As a part of the healing service, people are encouraged to go to the communion rail for an anointing of oil and laying of hands in prayer for whatever healing they need. Izzy did this as well and although she was anxious for those she did not know, those not in her circle, to lay their hands on or near her, she did it. Pastor Doug presented her with a prayer shawl and matching hat made by one of the church ladies. Such a wonderful outreach by our church. Such a Blessed service. God was there, whether Izzy believes it or not He was there, laying hands on her. He was there laying hands on me along with those 10 Bethel members and my beautiful Mama who lifted us up in prayer for strength, peace, health, love. He was there in the people who talked with and shared love with Izzy after the service. He was there in Pastors Doug and Al. He is walking this path with Izzy…with me; and there are days, many many days when He is carrying us down the path. And even though it’s a path I don’t particularly want to be on, I will trust my God and follow where He leads. If you are looking for a new church home, join my family at Bethel…God is there waiting for you

I just want to hug you…

Have you ever had someone enter your life and make such a difference that you just want to hug them and never let go? But you know you can’t, because you might just end up with a restraining order? Lol!! I’ve never really had that kind of passionate gratitude before Izzy. But when she was in 2nd and 3rd grades I had it for her teacher. Mrs. Sellers was exactly what Izzy and I needed in that period of life. She was loving and supportive and she saw Izzys needs and went above and beyond to meet those needs. I still feel such a debt of gratitude to her, when I see her I just want to hug her.
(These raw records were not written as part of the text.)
(** C10: a child that exits with a non-zero status never makes [run_cmd]
    raise: with [check] set (the default, used for the download and the
    extraction) the error is caught and [None] returned, without [check]
    the completed process is returned.  So [setup_source] returns normally
    whatever the exit statuses of its three commands are, and a run whose
    source directory is then missing ends with exit status 1 only at the
    later [os.chdir]. *)
Theorem failed_command_does_not_raise :
  (forall cmd check silent w rc w',
      sh H cmd (environ H) w = (Exited rc, w') -> rc <> 0%Z ->
      run_cmd H cmd check silent w =
        (Ret (if check then None else Some (Completed rc)),
         record_spawn cmd (environ H) w'))
  /\ (forall w w1 w2 w3 rc1 w4 rc2 w5 rc3 w6,
        (if path_exists BUILD_DIR w then rmtree H BUILD_DIR w else Some w) = Some w1 ->
        makedirs H BUILD_DIR w1 = Some w2 ->
        os_chdir H BUILD_DIR w2 = Some w3 ->
        sh H ("git clone " ++ REPO_URL ++ " repo") (environ H) w3 = (Exited rc1, w4) ->
        sh H ("wget -q " ++ SQUASHFS_URL) (environ H)
           (record_spawn ("git clone " ++ REPO_URL ++ " repo") (environ H) w4)
          = (Exited rc2, w5) ->
        sh H "tar -zxf squashfs4.3.tar.gz" (environ H)
           (record_spawn ("wget -q " ++ SQUASHFS_URL) (environ H) w5)
          = (Exited rc3, w6) ->
        setup_source H w =
          (Ret tt, record_spawn "tar -zxf squashfs4.3.tar.gz" (environ H) w6))
  /\ (forall w env w1 w2,
        detect_env H w = env ->
        install_deps H env w = (Ret tt, w1) ->
        setup_source H w1 = (Ret tt, w2) ->
        os_chdir H "squashfs4.3" w2 = None ->
        exit_status H w = 1%Z).
Proof.
  split; [|split].
  - intros cmd check silent w rc w' E Hrc. rewrite run_cmd_run, E. cbv zeta.
    destruct (Z.eqb_spec rc 0) as [|_]; [done|]. by destruct check.
  - intros w w1 w2 w3 rc1 w4 rc2 w5 rc3 w6 E1 E2 E3 E4 E5 E6.
    unfold setup_source. rewrite bind_run. unfold gets at 1. cbv beta iota.
    assert ((if path_exists BUILD_DIR w then os_call (rmtree H BUILD_DIR) else mret tt) w
            = (Ret tt, w1)) as Er.
    { destruct (path_exists BUILD_DIR w); [by apply os_call_some|]. by injection E1 as ->. }
    rewrite (bind_ret _ _ _ _ _ Er). cbv beta.
    rewrite (bind_ret _ _ _ _ _ (os_call_some _ _ _ E2)). cbv beta.
    rewrite (bind_ret _ _ _ _ _ (os_call_some _ _ _ E3)). cbv beta.
    rewrite bind_run, run_cmd_run, E4. cbv beta iota zeta.
    rewrite bind_run, run_cmd_run, E5. cbv beta iota zeta.
    rewrite bind_run, run_cmd_run, E6. reflexivity.
  - intros w env w1 w2 E0 E1 E2 E3.
    rewrite exit_status_body. unfold main_body.
    rewrite bind_run. unfold gets at 1. cbv beta iota. rewrite E0.
    rewrite (bind_ret _ _ _ _ _ E1). cbv beta.
    rewrite (bind_ret _ _ _ _ _ E2). cbv beta.
    assert (apply_patches H w2 = (Raise OSError, w2)) as Ep.
    { unfold apply_patches. by rewrite (bind_raise _ _ _ _ _ (os_call_none _ _ E3)). }
    by rewrite (bind_raise _ _ _ _ _ Ep).
Qed.

(** C4 (amended): on a host with no Termux marker and no resolvable
    package manager [detect_env] returns, without failing and without
    changing anything, the profile with no package manager, no required
    package and the install prefix [/usr/local]. *)
Theorem detect_env_unknown w :
  path_exists "/data/data/com.termux" w = false ->
  contains "com.termux" (default ""%string (environ H !! "PREFIX")) = false ->
  which H "apt" w = false -> which H "pacman" w = false ->
  which H "dnf" w = false -> which H "apk" w = false ->
  gets (detect_env H) w =
    (Ret (EnvInfo (lower (platform_system H)) false "/usr/local" None []), w).
Proof.
  intros E1 E2 E3 E4 E5 E6. unfold gets, detect_env.
  by rewrite E1, E2, E3, E4, E5, E6.
Qed.
End Driver.

(** C4, counterexample: on such a host the prefix is not [/usr]. *)
Lemma detect_env_unknown_prefix :
  let H := Scripted.host_of Examples.bare in
  path_exists "/data/data/com.termux" Scripted.start = false
  /\ contains "com.termux" (default ""%string (environ H !! "PREFIX")) = false
  /\ (forall p, which H p Scripted.start = false)
  /\ pkg_mgr (detect_env H Scripted.start) = None
  /\ packages (detect_env H Scripted.start) = []
  /\ prefix (detect_env H Scripted.start) <> "/usr"%string.
Proof. vm_compute. repeat split; discriminate. Qed.

(** A machine without Termux and without package manager. *)
Lemma detect_env_unknown_witness :
  gets (detect_env (Scripted.host_of Examples.bare)) Scripted.start =
    (Ret (EnvInfo "linux" false "/usr/local" None []), Scripted.start).
Proof. apply (detect_env_unknown (Scripted.host_of Examples.bare) Scripted.start); reflexivity. Defined.




(** The machine on which every command fails. *)
Lemma failed_command_does_not_raise_witness :
  run_cmd Examples.offline ("wget -q " ++ SQUASHFS_URL) true false Scripted.start
    = (Ret None, record_spawn ("wget -q " ++ SQUASHFS_URL) ∅ Scripted.start)
  /\ fst (setup_source Examples.offline Scripted.start) = Ret tt
  /\ exit_status Examples.offline Scripted.start = 1%Z.
Proof.
  destruct (failed_command_does_not_raise Examples.offline) as (Hrun & Hsetup & Hexit).
  split; [|split].
  - apply (Hrun _ true false Scripted.start 1%Z Scripted.start); [reflexivity | discriminate].
  - erewrite Hsetup; [reflexivity|..].
    1: run_model. 1: run_model. 1: run_model. 1: run_model. 1: run_model. run_model.
  - eapply Hexit. 1: run_model. 1: run_model. 1: run_model. run_model.
Defined.

(** The job count: the number of cores, and 2 when it is not known. *)
Lemma nproc_of_spec :
  nproc_of None = 2 /\ nproc_of (Some 0) = 2 /\ forall n, nproc_of (Some (S n)) = S n.
Proof. by repeat split. Qed.

(** C9: on Termux, with an environment that sets neither CC nor CXX, the
    build is started as [make -j8] for eight cores, but in the environment
    of the script itself: [build_env] is computed and never passed on, so
    the child sees neither [CC=clang] nor [CXX=clang++]. *)
Theorem termux_build_without_overrides :
  let H := Scripted.host_of Examples.termux_phone in
  is_termux (detect_env H Scripted.start) = true
  /\ exists inv,
      last (spawned (snd (main H Scripted.start))) = Some inv
      /\ inv_cmd inv = "make -j8"%string
      /\ inv_env inv = environ H
      /\ inv_env inv !! "CC"%string = None
      /\ inv_env inv !! "CXX"%string = None.
Proof. split; [run_model|]. eexists. repeat split; run_model. Qed.

(** * Further properties of the code *)

(** ** The header after the duplicate-symbol rule *)

Lemma defined_here_run b s :
  defined_here b s = match (if b then run S0 s else None) with Some _ => true | None => false end.
Proof. unfold defined_here. by rewrite match_at_run. Qed.

Lemma definition_at_line_start_cons b c t :
  definition_at_line_start b (c :: t)
  = defined_here b (c :: t) || definition_at_line_start (is_nl c) t.
Proof. reflexivity. Qed.

Lemma no_definition_sub0 s b : definition_at_line_start b s = false -> sub0 b s = s.
Proof.
  revert b. induction s as [|c t IH]; intros b E; rewrite sub_step.
  { by destruct b. }
  rewrite definition_at_line_start_cons in E. apply orb_false_iff in E as [E1 E2].
  rewrite defined_here_run in E1.
  destruct (if b then run S0 (c :: t) else None); [done|].
  f_equal. by apply IH.
Qed.

Lemma definition_at_line_start_copy (u o : str) :
  nl ∉ u -> definition_at_line_start false (u ++ o) = definition_at_line_start false o.
Proof.
  induction u as [|x u IH]; [done|]. intros [Hx Hu]%not_elem_of_cons.
  cbn [app]. rewrite definition_at_line_start_cons, defined_here_run. cbn [orb].
  apply is_nl_false' in Hx. rewrite Hx. by apply IH.
Qed.

Lemma definition_at_line_start_extern b o :
  definition_at_line_start b (extern_declaration ++ o) = definition_at_line_start false o.
Proof.
  change (extern_declaration ++ o) with ("e"%char :: list_ascii_of_string "xtern int verbose;" ++ o).
  rewrite definition_at_line_start_cons, defined_here_run.
  assert ((if b then run S0 ("e"%char :: list_ascii_of_string "xtern int verbose;" ++ o) else None) = None) as ->
    by (by destruct b).
  cbn [orb]. change (is_nl "e") with false.
  apply definition_at_line_start_copy. by_decide.
Qed.

Lemma sub0_no_definition s b : definition_at_line_start b (sub0 b s) = false.
Proof.
  remember (length s) as n eqn:Hn. revert s b Hn.
  induction n as [n IH] using lt_wf_ind. intros s b ->.
  rewrite (sub_step b s).
  destruct (if b then run S0 s else None) as [rest|] eqn:Em.
  - rewrite definition_at_line_start_extern.
    assert (run S0 s = Some rest) as (m & ->)%run_accepts by (by destruct b).
    eapply IH; [|done]. rewrite length_app. cbn. lia.
  - destruct s as [|x t]; [by destruct b|].
    rewrite definition_at_line_start_cons, defined_here_run.
    assert ((if b then run S0 (x :: sub0 (is_nl x) t) else None) = None) as ->.
    { destruct b; [|done]. cbn [run] in Em |- *.
      destruct (step S0 x) as [q'| |] eqn:Es; [|done|done].
      apply run_none_sub; [|done]. intros Hx. eapply step_space; [done|].
      by apply isspace_nl. }
    cbn [orb]. eapply IH; [|done]. cbn. lia.
Qed.

(** The scan of [definition_at_line_start], position by position. *)
Lemma definition_at_line_start_spec b s :
  definition_at_line_start b s = true <->
  exists pre suf rest,
    s = pre ++ suf /\ (pre = [] -> b = true) /\ (pre <> [] -> last pre = Some nl)
    /\ match_at verbose_definition true suf = Some rest.
Proof.
  revert b. induction s as [|c t IH]; intros b.
  - split.
    { cbn [definition_at_line_start]. rewrite defined_here_run. by destruct b. }
    intros (pre & suf & rest & E & _ & _ & Hm).
    symmetry in E. apply app_eq_nil in E as [_ ->]. by rewrite match_at_run in Hm.
  - rewrite definition_at_line_start_cons, orb_true_iff, IH. split.
    + intros [E|(pre & suf & rest & -> & Hb & Hl & Hm)].
      * unfold defined_here in E. destruct b; [|by rewrite match_at_run in E].
        destruct (match_at verbose_definition true (c :: t)) as [rest|] eqn:Em; [|done].
        by exists [], (c :: t), rest.
      * exists (c :: pre), suf, rest. repeat split; [done| |done].
        intros _. destruct pre as [|y pre].
        -- cbn. f_equal. apply is_nl_true. by apply Hb.
        -- by apply Hl.
    + intros (pre & suf & rest & E & Hb & Hl & Hm). destruct pre as [|y pre].
      * left. cbn in E. subst suf. rewrite (Hb eq_refl). unfold defined_here. by rewrite Hm.
      * right. injection E as -> ->. exists pre, suf, rest. repeat split; [|..|done].
        -- intros ->. specialize (Hl ltac:(done)). cbn in Hl. injection Hl as ->. done.
        -- intros Hne. specialize (Hl ltac:(done)). by destruct pre.
Qed.

(** X1: [fix_error_header] writes the header back unchanged exactly when
    no position at the start of one of its lines matches the pattern of
    the rule; a definition elsewhere on a line, or of another name, is
    not touched. *)
Theorem header_without_definition_unchanged (h : str) :
  error_h_rewrite h = h <-> definition_at_line_start true h = false.
Proof.
  split.
  - intros <-. apply sub0_no_definition.
  - apply no_definition_sub0.
Qed.

(** X2: in the header that [fix_error_header] has written, no position
    at the start of a line matches the pattern any more: every definition
    the rule could see has been replaced. *)
Theorem header_rewrite_leaves_no_definition (h pre suf : str) :
  error_h_rewrite h = pre ++ suf ->
  pre = [] \/ last pre = Some nl ->
  match_at verbose_definition true suf = None.
Proof.
  intros E Hpre.
  destruct (match_at verbose_definition true suf) as [rest|] eqn:Em; [|done].
  pose proof (sub0_no_definition h true) as Hno.
  change (sub0 true h) with (error_h_rewrite h) in Hno. rewrite E in Hno.
  apply not_true_iff_false in Hno. exfalso. apply Hno.
  apply definition_at_line_start_spec. exists pre, suf, rest.
  split; [done|]. split; [done|]. split; [|done]. intros Hne. by destruct Hpre.
Qed.

(** The sample header: after the rewrite neither its declaration line nor
    its last line matches. *)
Lemma header_rewrite_leaves_no_definition_witness :
  match_at verbose_definition true ("extern int verbose;" ++ nl :: "#endif") = None
  /\ match_at verbose_definition true ("#endif" : str) = None.
Proof.
  split.
  - apply (header_rewrite_leaves_no_definition Examples.sample_header
             ("#ifndef ERROR_H" ++ nl :: "#define ERROR_H" ++ [nl])
             ("extern int verbose;" ++ nl :: "#endif")); [run_model|by right].
  - apply (header_rewrite_leaves_no_definition Examples.sample_header
             ("#ifndef ERROR_H" ++ nl :: "#define ERROR_H" ++ nl :: "extern int verbose;" ++ [nl])
             ("#endif" : str)); [run_model|by right].
Defined.
Lemma add_created_run self w :
  _add_created client self w =
    (if bool_decide (self !! "created" = None)
     then <["created" := PStr (utcnow_isoformat client (w_env w)).1]> self
     else self,
     World (env_after_created client self w) (w_log w) (w_calls w)).
Proof.
  unfold _add_created, env_after_created, read_clock.
  case_bool_decide.
  - by destruct (utcnow_isoformat client (w_env w)).
  - by destruct w.
Qed.

Lemma add_created_lookup self w k :
  (_add_created client self w).1 !! k =
    if decide (k = "created")
    then match self !! "created" with
         | Some c => Some c
         | None => Some (PStr (utcnow_isoformat client (w_env w)).1)
         end
    else self !! k.
Proof.
  rewrite add_created_run; simpl.
  case_bool_decide as Hc.
  - destruct (decide (k = "created")) as [->|Hk].
    + by rewrite lookup_insert_eq, Hc.
    + by rewrite lookup_insert_ne.
  - destruct (decide (k = "created")) as [->|Hk]; [|done].
    by destruct (self !! "created").
Qed.

Lemma stamped_lookup self w k :
  stamped client self w !! k =
    if decide (k = "updated")
    then Some (PStr
           (utcnow_isoformat client (env_after_created client self w)).1)
    else (_add_created client self w).1 !! k.
Proof.
  unfold stamped. rewrite add_updated_run; simpl.
  rewrite (add_created_run self w) at 1; simpl.
  destruct (decide (k = "updated")) as [->|Hk].
  - by rewrite lookup_insert_eq.
  - by rewrite lookup_insert_ne.
Qed.

(** [save], step by step. *)
Lemma save_run cls refresh self w :
  save client cls refresh (self, w) =
    let env := (utcnow_isoformat client (env_after_created client self w)).2 in
    let body := stamped client self w in
    let reply :=
      es_index client (index (es cls)) (__type__ cls) body
        (save_op_type self) refresh env in
    let w' :=
      World reply.2 (w_log w)
        (w_calls w ++ [call_index (index (es cls)) (__type__ cls) body
                         (save_op_type self) refresh]) in
    match reply.1 with
    | Ok res => (Ok tt, (<["id" := res]> body, w'))
    | Raise e => (Raise e, (body, w'))
    end.
Proof.
  assert (Hid : stamped client self w !! "id" = self !! "id").
  { rewrite stamped_lookup, add_created_lookup.
    by repeat (destruct (decide _); [done|]). }
  assert (Hop : (if negb (bool_decide (is_Some (self !! "id")))
                 then "create" else "index") = save_op_type self).
  { unfold save_op_type. by case_bool_decide. }
  unfold save, bind, on_self, the_self, in_world, setitem, conn_index,
    request; simpl.
  fold (stamped client self w). rewrite Hid, Hop.
  rewrite (add_updated_run _ (_add_created client self w).2).
  rewrite (add_created_run self w); simpl.
  destruct (es_index _ _ _ _ _ _ _) as [[res|ex] env']; reflexivity.
Qed.

(** C3: [save] sends one [index] request, whose body is the document with
    its stamps: [created] keeps its value if the document had one and is
    the time of the clock otherwise, [updated] is always the time read
    next, every other field is untouched; [op_type] is [create] exactly
    when the document has no [id] and [index] exactly when it has one; on
    success the [_id] of the reply is stored under [id] of the document,
    and on an exception the stamped document is left without that change. *)
Theorem save_stamps_then_writes cls (refresh : bool) self w :
  ∃ (body : gmap string py) (op_type : string) (env : E),
    w_calls (save client cls refresh (self, w)).2.2
      = w_calls w ++
          [call_index (index (es cls)) (__type__ cls) body op_type refresh]
    ∧ (∀ c, self !! "created" = Some c → body !! "created" = Some c)
    ∧ (self !! "created" = None →
         body !! "created"
         = Some (PStr (utcnow_isoformat client (w_env w)).1))
    ∧ body !! "updated"
      = Some (PStr
          (utcnow_isoformat client (env_after_created client self w)).1)
    ∧ (∀ k, k ≠ "created" → k ≠ "updated" → body !! k = self !! k)
    ∧ (op_type = "create" ↔ self !! "id" = None)
    ∧ (op_type = "index" ↔ is_Some (self !! "id"))
    ∧ env = (utcnow_isoformat client (env_after_created client self w)).2
    ∧ (∀ res,
         (es_index client (index (es cls)) (__type__ cls) body op_type
            refresh env).1 = Ok res →
         (save client cls refresh (self, w)).1 = Ok tt
         ∧ (save client cls refresh (self, w)).2.1 = <["id" := res]> body
         ∧ (save client cls refresh (self, w)).2.1 !! "id" = Some res)
    ∧ (∀ e,
         (es_index client (index (es cls)) (__type__ cls) body op_type
            refresh env).1 = Raise e →
         (save client cls refresh (self, w)).1 = Raise e
         ∧ (save client cls refresh (self, w)).2.1 = body).
Proof.
  exists (stamped client self w), (save_op_type self),
    (utcnow_isoformat client (env_after_created client self w)).2.
  rewrite save_run; simpl.
  split_and!.
  - by destruct (es_index _ _ _ _ _ _ _).1.
  - intros c Hc. rewrite stamped_lookup, add_created_lookup; simpl.
    by rewrite Hc.
  - intros Hc. rewrite stamped_lookup, add_created_lookup; simpl.
    by rewrite Hc.
  - by rewrite stamped_lookup.
  - intros k Hk1 Hk2. rewrite stamped_lookup, add_created_lookup.
    by rewrite !decide_False.
  - unfold save_op_type. case_bool_decide as Hid.
    + split; [done|]. intros Hnone. rewrite Hnone in Hid.
      by destruct Hid.
    + split; [|done]. intros _. by apply eq_None_not_Some.
  - unfold save_op_type. case_bool_decide as Hid; split; done.
  - done.
  - intros res ->. split_and!; [done..|]. apply lookup_insert_eq.
  - by intros e ->.
Qed.

(** C4, as the code has it: the body [save] sends is the document itself,
    so it carries [id] with the document's value whenever the document has
    one (and no [id] otherwise), and the request has no identifier beside
    that body; what keeps [id] out of the stored source and makes it the
    identifier of the document is the mapping of [get_mapping], whose entry
    for the type has [_source] [{'excludes': ['id']}] and [_id]
    [{'path': 'id'}]. *)
Theorem save_body_carries_id cls (refresh : bool) self w :
  (∃ (body : gmap string py) (op_type : string),
     w_calls (save client cls refresh (self, w)).2.2
       = w_calls w ++
           [call_index (index (es cls)) (__type__ cls) body op_type refresh]
     ∧ body !! "id" = self !! "id")
  ∧ (∃ directives : py,
       get_mapping cls !! __type__ cls = Some directives
       ∧ py_getitem "_source" directives ≫= py_getitem "excludes"
         = Some (PList [PStr "id"])
       ∧ py_getitem "_id" directives ≫= py_getitem "path"
         = Some (PStr "id")).
Proof.
  split.
  - exists (stamped client self w), (save_op_type self).
    rewrite save_run; simpl. split.
    + by destruct (es_index _ _ _ _ _ _ _).1.
    + rewrite stamped_lookup, add_created_lookup.
      by rewrite !decide_False.
  - eexists. split.
    + unfold get_mapping, dict_display; simpl. apply lookup_insert_eq.
    + split; reflexivity.
Qed.

End Save.

(** C4 fails as stated: saving the document [{'id': 'a1', 'text': 'hello'}]
    sends a body that holds [id] with the value ['a1']. *)
Lemma save_body_holds_id_example :
  ¬ (∀ idx doc_type body op_type refresh,
       call_index idx doc_type body op_type refresh
         ∈ w_calls (save ok_client Annotation true
                      ({[ "id" := PStr "a1"; "text" := PStr "hello" ]},
                       world0)).2.2 →
       body !! "id" = None).
Proof.
  intros Hclaim.
  specialize (Hclaim "annotator" "annotation"
    (stamped ok_client {[ "id" := PStr "a1"; "text" := PStr "hello" ]} world0)
    "index" true).
  rewrite save_run in Hclaim; simpl in Hclaim.
  assert (Hid : stamped ok_client
            {[ "id" := PStr "a1"; "text" := PStr "hello" ]} world0 !! "id"
          = Some (PStr "a1")) by reflexivity.
  rewrite Hid in Hclaim. discriminate Hclaim.
  apply list_elem_of_here.
Qed.

(** ** Creating the index and its mapping *)

Lemma string_app_empty_r (s : string) : s +:+ "" = s.
Proof.
  induction s as [|c s IH]; [done|].
  change (String c (s +:+ "") = String c s). by rewrite IH.
Qed.

(** The text of the reindex advice. *)
Lemma reindex_message (h idx date : string) :
  str_format reindex_template [h; idx; date] =
    "Elasticsearch index mapping is incorrect! Please reindex it. "
    +:+ "E.g. use annotator-store's reindex.py: $ python reindex.py --host "
    +:+ h +:+ " --alias " +:+ idx +:+ " " +:+ idx +:+ " "
    +:+ idx +:+ "_" +:+ date.
Proof.
  unfold reindex_template; simpl. by rewrite string_app_empty_r.
Qed.

Section CreateAll.
Context {E : Type} (client : Client E).
Implicit Types (cls : ModelClass) (w : world E).

Lemma create_all_index_error cls w e :
  (create_reply client cls w).1 = Raise e → already_exists e = false →
  (create_all client cls w).1 = Raise e.
Proof.
  unfold create_reply, create_all, bind, try_except, log,
    conn_indices_create, request; simpl.
  destruct (es_indices_create _ _ _) as [[[]|e1] env1]; simpl; [done|].
  intros [= ->] Hex. destruct e; simpl in *; try done.
  by rewrite Hex.
Qed.

Lemma create_all_after_index cls w :
  index_ensured (create_reply client cls w).1 →
  (create_all client cls w).1 =
    match (put_mapping_reply client cls w).1 with
    | Ok _ => Ok tt
    | Raise e =>
        if is_RequestError e
        then if merge_conflict e
             then Raise (RuntimeError
                    (str_format reindex_template
                       [host (es cls); index (es cls);
                        reindex_date client cls w])
                    e)
             else Ok tt
        else Raise e
    end.
Proof.
  unfold reindex_date, put_mapping_reply, create_reply, create_all, bind,
    try_except, log, conn_indices_create, conn_indices_put_mapping, request,
    clock, read_clock, raise, ret; simpl.
  destruct (es_indices_create _ _ _) as [[[]|e1] env1]; simpl.
  - intros _.
    destruct (es_indices_put_mapping _ _ _ _ _) as [[[]|e2] env2]; simpl;
      [done|].
    destruct e2; simpl; try done.
    destruct (String.prefix _ _); simpl; [|done].
    by destruct (time_strftime _ _ _).
  - intros Hex. destruct e1; simpl in Hex; try done.
    rewrite Hex; simpl.
    destruct (es_indices_put_mapping _ _ _ _ _) as [[[]|e2] env2]; simpl;
      [done|].
    destruct e2; simpl; try done.
    destruct (String.prefix _ _); simpl; [|done].
    by destruct (time_strftime _ _ _).
Qed.

Lemma create_all_warns cls w e1 :
  (create_reply client cls w).1 = Raise e1 → already_exists e1 = true →
  (WARN, "Index creation failed as index appears to already exist.")
    ∈ w_log (create_all client cls w).2.
Proof.
  unfold create_reply, create_all, bind, try_except, log,
    conn_indices_create, conn_indices_put_mapping, request, clock,
    read_clock, raise, ret; simpl.
  destruct (es_indices_create _ _ _) as [[[]|e0] env1]; simpl; [done|].
  intros [= ->] Hex. destruct e1; simpl in Hex; try done.
  rewrite Hex; simpl.
  destruct (es_indices_put_mapping _ _ _ _ _) as [[[]|e2] env2]; simpl.
  - set_solver.
  - destruct e2; simpl; try set_solver.
    destruct (String.prefix _ _); simpl; [|set_solver].
    destruct (time_strftime _ _ _); simpl. set_solver.
Qed.
(** ** Lists *)

Lemma filter_all {A} (P : A → Prop) `{!∀ x, Decision (P x)} (l : list A) :
  (∀ x, x ∈ l → P x) → filter P l = l.
Proof.
  induction l as [|x l IH]; [done|]. intros Hl. rewrite filter_cons_True by (apply Hl; by left).
  rewrite IH; [done|]. intros y Hy. apply Hl. by right.
Qed.

Lemma NoDup_fmap_filter {A B} (f : A → B) (P : A → Prop) `{!∀ x, Decision (P x)} (l : list A) :
  NoDup (f <$> l) → NoDup (f <$> filter P l).
Proof.
  induction l as [|x l IH]; [done|]. cbn [fmap list_fmap]. intros [Hx Hl]%NoDup_cons.
  rewrite filter_cons. case_decide; [|by apply IH]. cbn. constructor; [|by apply IH].
  intros (y & Hy & [_ Hin]%list_elem_of_filter)%list_elem_of_fmap. apply Hx, list_elem_of_fmap. eauto.
Qed.

(** ** Big-endian integers ([to_be_bytes] / [from_be_bytes]) *)

Fixpoint be_bytes (n : nat) (v : Z) : bytes :=
  match n with
  | O => []
  | S n => zb (v / 256 ^ Z.of_nat n) :: be_bytes n v
  end.

Fixpoint be_val_acc (acc : Z) (l : bytes) : Z :=
  match l with
  | [] => acc
  | b :: l => be_val_acc (acc * 256 + bz b) l
  end.

Definition be_val (l : bytes) : Z := be_val_acc 0 l.

Lemma be_val_acc_spec acc l : be_val_acc acc l = acc * 256 ^ len l + be_val l.
Proof.
  unfold be_val. revert acc. induction l as [|b l IH]; intros acc; cbn [be_val_acc].
  - rewrite len_nil. lia.
  - rewrite (IH (acc * 256 + bz b)), (IH (0 * 256 + bz b)), len_cons.
    pose proof (len_nonneg l). rewrite Z.pow_add_r by lia. lia.
Qed.

Lemma be_val_cons b l : be_val (b :: l) = bz b * 256 ^ len l + be_val l.
Proof. unfold be_val at 1. cbn [be_val_acc]. by rewrite be_val_acc_spec. Qed.

Lemma length_be_bytes n v : length (be_bytes n v) = n.
Proof. induction n; cbn; auto. Qed.

Lemma len_be_bytes n v : len (be_bytes n v) = Z.of_nat n.
Proof. unfold len. by rewrite length_be_bytes. Qed.

Lemma len_be2 v : len (be_bytes 2 v) = 2.
Proof. apply len_be_bytes. Qed.
Lemma len_be4 v : len (be_bytes 4 v) = 4.
Proof. apply len_be_bytes. Qed.
Lemma len_be8 v : len (be_bytes 8 v) = 8.
Proof. apply len_be_bytes. Qed.

Lemma be_val_bytes n v : be_val (be_bytes n v) = v mod 256 ^ Z.of_nat n.
Proof.
  induction n as [|n IH]; cbn [be_bytes].
  - by rewrite Z.mod_1_r.
  - rewrite be_val_cons, IH, bz_zb, len_be_bytes.
    replace (Z.of_nat (S n)) with (Z.of_nat n + 1) by lia.
    rewrite Z.pow_add_r by lia. change (256 ^ 1) with 256.
    rewrite (Z.rem_mul_r v (256 ^ Z.of_nat n) 256) by lia. lia.
Qed.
I had a brief encounter with passionate gratitude once at the drug store when the pharmacist filled Izzys first ADHD prescription post our family changing to Todd’s insurance. It cost only $10 instead of the $175 we’d become accustomed to. I literally hugged the poor man! I don’t go to that pharmacy anymore 😉

Currently I feel it for Counselor Brad with the amazing beard. God led us to him, I know it. I’ve never seen Izzy accept someone into her inner circle as quickly as she let him in. And he interacts and supports Izzy like no professional to date. He allows her to be herself, he listens to her stories, let’s her be silly, let’s her be cranky and he works within that sphere. He sees her at her rawest, he meets her there and works within her limits to help her. Some days I want to reach out to him to let him know how much he is appreciated, but I don’t want him to write “crazy mom” on her file! So I just sit here quietly as they work and revel in the beauty of what God placed in our lives through Counselor Brad with the amazing beard.